Mario Pirovano (born 20 April 1950) is an Italian theatre actor, translator and interpreter of Dario Fo monologues.

== Biography ==
Mario Pirovano grew up in Pregnana Milanese, a village just outside Milan. His father was a shoemaker and his mother a factory worker. At the age of 12, he worked in a shop and at 24 he moved to England, where he lived and worked for a decade. In 1983, he met Dario Fo and Franca Rame at a performance of Mistero Buffo at the Riverside Studios in London, an experience which inspired him to begin working in the theatre himself. Pirovano has been married twice; he now lives in Umbria and has two children.

=== Theatre ===

After meeting with Dario Fo and Franca Rame, Pirovano joined their acting company as a translator, walk-on performer, electrical assistant, stagehand, editorial material distribution manager, stage manager and assistant director. In the subsequent years, he followed the two actors on their international tours while collaborating with their son Jacopo Fo at the Free University of Alcatraz in Gubbio. After many years of working with, for and under the two actors, he became well-versed in their texts and acting rules. In 1992 he debuted his solo show, 'Mistero Buffo'.

Both in Italy and abroad, he has performed some of the most famous Dario Fo monologues. Besides Fo's plays, he has performed some texts from other authors: in 2001, he performed 'Vino divino' by Marco Paoli, in 2003, Le jeu de Robin et Marion by Adam de la Halle, and in 2005, The pope cowboy: life, adventures and battles of Julius II by Marco Ghelardi. More recently, he has been performing choice verses from contemporary poets.

==== Translations ====
After the adaptation from classical French to Italian of Adam de La Halle's Le jeu de Robert et Marion, he began translating two of Fo's texts: in 2002, Johan Padan a la descoverta de le Americhe (Johan Padan and the Discovery of the Americas) and in 2009, Lu Santo Jullare Françesco (Francis the Holy Jester). Both texts were originally composed in a particular language, a mixture of dialects from Padania and certain expressions, sounds and neologisms which are specific characteristics of Fo's monologues. In 2009, Fo's text on Saint Francis was published by Beautiful Books.

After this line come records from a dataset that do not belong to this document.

Lemma inv_fresh_fs : inv fresh_fs.
Proof.
  unfold inv.
  assert (Hs : slots fresh_fs = replicate 16 None) by reflexivity.
  assert (Hl : locks fresh_fs = {[2%N := (OPENFOR_NOTHING, 0)]}) by reflexivity.
  assert (Hb : brk fresh_fs = 3%N) by reflexivity.
  assert (Hr : rootdir fresh_fs = 1%N) by reflexivity.
  rewrite Hs, Hl, Hb, Hr.
  split.
  - intros i f w Hi. apply lookup_replicate in Hi as [Hi _]. discriminate.
  - rewrite lookup_singleton_ne by lia. reflexivity.
  - intros f Hf. destruct (decide (f = 2%N)) as [->|Hne]; [lia|].
    rewrite lookup_singleton_ne in Hf by congruence. destruct Hf as [x Hx]. discriminate.
  - lia.
  - intros f o u Hf. apply lookup_singleton_Some in Hf as [<- Hf]. injection Hf as <- <-. reflexivity.
  - intros f u Hf. apply lookup_singleton_Some in Hf as [<- _]. reflexivity.
  - intros f u i w Hf. apply lookup_singleton_Some in Hf as [_ Hf]. injection Hf as Hf _. openfor_neq.
  - intros f u Hf. apply lookup_singleton_Some in Hf as [_ Hf]. injection Hf as Hf _. openfor_neq.
  - intros f o u Hf. apply lookup_singleton_Some in Hf as [_ Hf]. injection Hf as <- _. left; reflexivity.
Qed.

Lemma reachable_inv s : reachable s -> inv s.
Proof.
  induction 1 as [|s o s' _ IH Hst]; [exact inv_fresh_fs|].
  pose proof (keeps_exec o s IH) as H. unfold wp, step in *. rewrite Hst in H. exact H.
Qed.

Lemma inv_writer_exclusive s : inv s -> writer_exclusive s.
Proof.
  intros I i j ei ej Hi Hj Hf Hfe Hw.
  assert (Si : slots s !! i = Some (Some (fh_file ei, true))).
  { unfold slots. rewrite list_lookup_fmap, Hi. cbn. unfold slot_view.
    destruct (N.eqb_spec (fh_file ei) 0); [contradiction|]. rewrite Hw. reflexivity. }
  assert (Sj : slots s !! j = Some (Some (fh_file ei, writable ej))).
  { unfold slots. rewrite list_lookup_fmap, Hj. cbn. unfold slot_view. rewrite Hfe.
    destruct (N.eqb_spec (fh_file ei) 0); [contradiction|]. reflexivity. }
  exact (lock_inv_exclusive _ _ _ _ I i j (fh_file ei) (writable ej) Si Sj).
Qed.

Lemma mode_bits mode : Z.land mode O_MODE_MASK <> O_RDONLY ->
  (negb (Z.land (Z.land mode O_MODE_MASK) O_RDWR =? 0) || negb (Z.land (Z.land mode O_MODE_MASK) O_WRONLY =? 0)) = true.
Proof.
  intros H. change O_MODE_MASK with (Z.ones 2) in *. rewrite Z.land_ones in * by lia.
  unfold O_RDONLY in H. pose proof (Z.mod_pos_bound mode 4 ltac:(lia)) as B.
  change (2 ^ 2) with 4 in *.
  destruct (decide (mode mod 4 = 1)) as [->|]; [reflexivity|].
  destruct (decide (mode mod 4 = 2)) as [->|]; [reflexivity|].
  destruct (decide (mode mod 4 = 3)) as [->|]; [reflexivity|]. lia.
Qed.


Lemma open_refused (s : state) p mode f n :
  strip_slash p <> EmptyString ->
  ramdisk_find_path s (rootdir s) (strip_slash p) (negb (Z.land mode O_DIR =? 0)) = f -> f <> 0%N ->
  files s !! f = Some n ->
  openfor n = OPENFOR_WRITE \/ (wmode mode = true /\ openfor n = OPENFOR_READ) ->
  exists s', ramdisk_open p mode s = Some (0, s').
Proof.
  intros Hp Hf Hf0 Hn Ho.
  unfold ramdisk_open. cbv zeta.
  destruct (negb (Z.land mode O_DIR =? 0) && negb (Z.land mode O_MODE_MASK =? O_RDONLY)); [eexists; reflexivity|].
  unfold open_lookup. cbv zeta.
  destruct (String.eqb (strip_slash p) EmptyString) eqn:Es; [apply String.eqb_eq in Es; congruence|].
  rewrite bind_assoc, gets_bind, Hf.
  destruct (f =? 0)%N eqn:E0; [apply N.eqb_eq in E0; congruence|].
  rewrite mret_bind, E0, (get_file_bind _ _ n) by exact Hn.
  destruct (is_dir n && _); [eexists; reflexivity|].
  rewrite gets_bind.
  destruct (find_free_fd (fh s) >=? MAX_FILES) eqn:Efd; [eexists; reflexivity|].
  rewrite Z.geb_leb in Efd. apply Z.leb_gt in Efd.
  destruct (find_free_fd_spec (fh s) Efd) as [e0 [He0 Hz]].
  pose proof (find_free_fd_nonneg (fh s)) as Hnn.
  destruct Ho as [Ho|[Hw Ho]]; rewrite Ho.
  - change (OPENFOR_WRITE =? OPENFOR_WRITE) with true. cbv iota. unfold open_error_out.
    rewrite (update_fh_bind _ _ e0) by assumption. eexists; reflexivity.
  - change (OPENFOR_READ =? OPENFOR_WRITE) with false. cbv iota.
    unfold open_commit. cbv zeta.
    rewrite bind_assoc, (update_fh_bind _ _ e0) by assumption.
    unfold wmode in Hw. destruct (Z.land mode O_MODE_MASK =? O_RDONLY) eqn:Em; [discriminate|].
    apply Z.eqb_neq in Em. rewrite (mode_bits mode Em). cbv iota.
    rewrite bind_assoc, (get_file_bind _ _ n) by exact Hn.
    rewrite Ho. change (OPENFOR_READ =? OPENFOR_READ) with true. cbv iota.
    rewrite mret_bind. cbn [negb]. unfold open_error_out.
    rewrite (update_fh_bind _ _ (with_omode (with_dir (with_file e0 f) (Z.land mode O_DIR)) mode))
      by (try assumption; cbn; apply list_lookup_insert_eq; eapply lookup_lt_Some; exact He0).
    eexists; reflexivity.
Qed.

In 2011, Pirovano translated an unreleased text by Dario Fo and Jacopo Fo called La ballata di John Horse (“The Ballad of John Horse”), based on the victorious rebellion of the American Indian tribe, the Seminoles.

He has also translated into English four works from the Renaissance playwright Angelo Beolco called Ruzante, based on the rewriting of the texts by Dario Fo and presented them in Portugal during the European Union Grundtvig programme.

==== Plays in English and Spanish ====
Under the patronage of the Italian Cultural Institute and the Dante Alighieri Society, Pirovano performs Dario Fo's most famous monologues all around the world. In the 1998-2003 editions of the Festival ‘Un puente, dos culturas’ in Argentina he performed Johan Padan en el Descubrimiento de las Américas. Also in 2003, Pirovano performed the Mistero Buffo (Misterio Bufo) in Spanish for the Festival of the Commedia dell'arte in Alcalà Henarez, Spain.
In 2002, he recited in English Johan Padan and the Discovery of America at Riverside Studios in London and then, in 2003, in Australia. In 2004, he performed the same play in Canada and, in 2005, in France, then in Greece and finally in Hong Kong.
In 2006, he took the Spanish version of Johan Padan to Venezuela and in 2008 to Colombia.

In 2009, he toured England with the English version of Francis the Holy Jester performing the play at the Edinburgh Fringe Festival, where he received high praise from critics.

In the two years following, Pirovano promoted "Francis the Holy Jester" in Palestine, in Pakistan, Ethiopia, Kenya, England and Ireland.

In 2012, he performed Francis the Holy Jester in Sweden and Norway, then in the US, on an invitation from St. Bonaventure University, the oldest Franciscan community in the US. The American tour included theaters and Universities like Princeton and Harvard.
Since 2012, he has continued to perform widely and conduct theatre workshops around Europe, particularly in Portugal, the United Kingdom and Belgium.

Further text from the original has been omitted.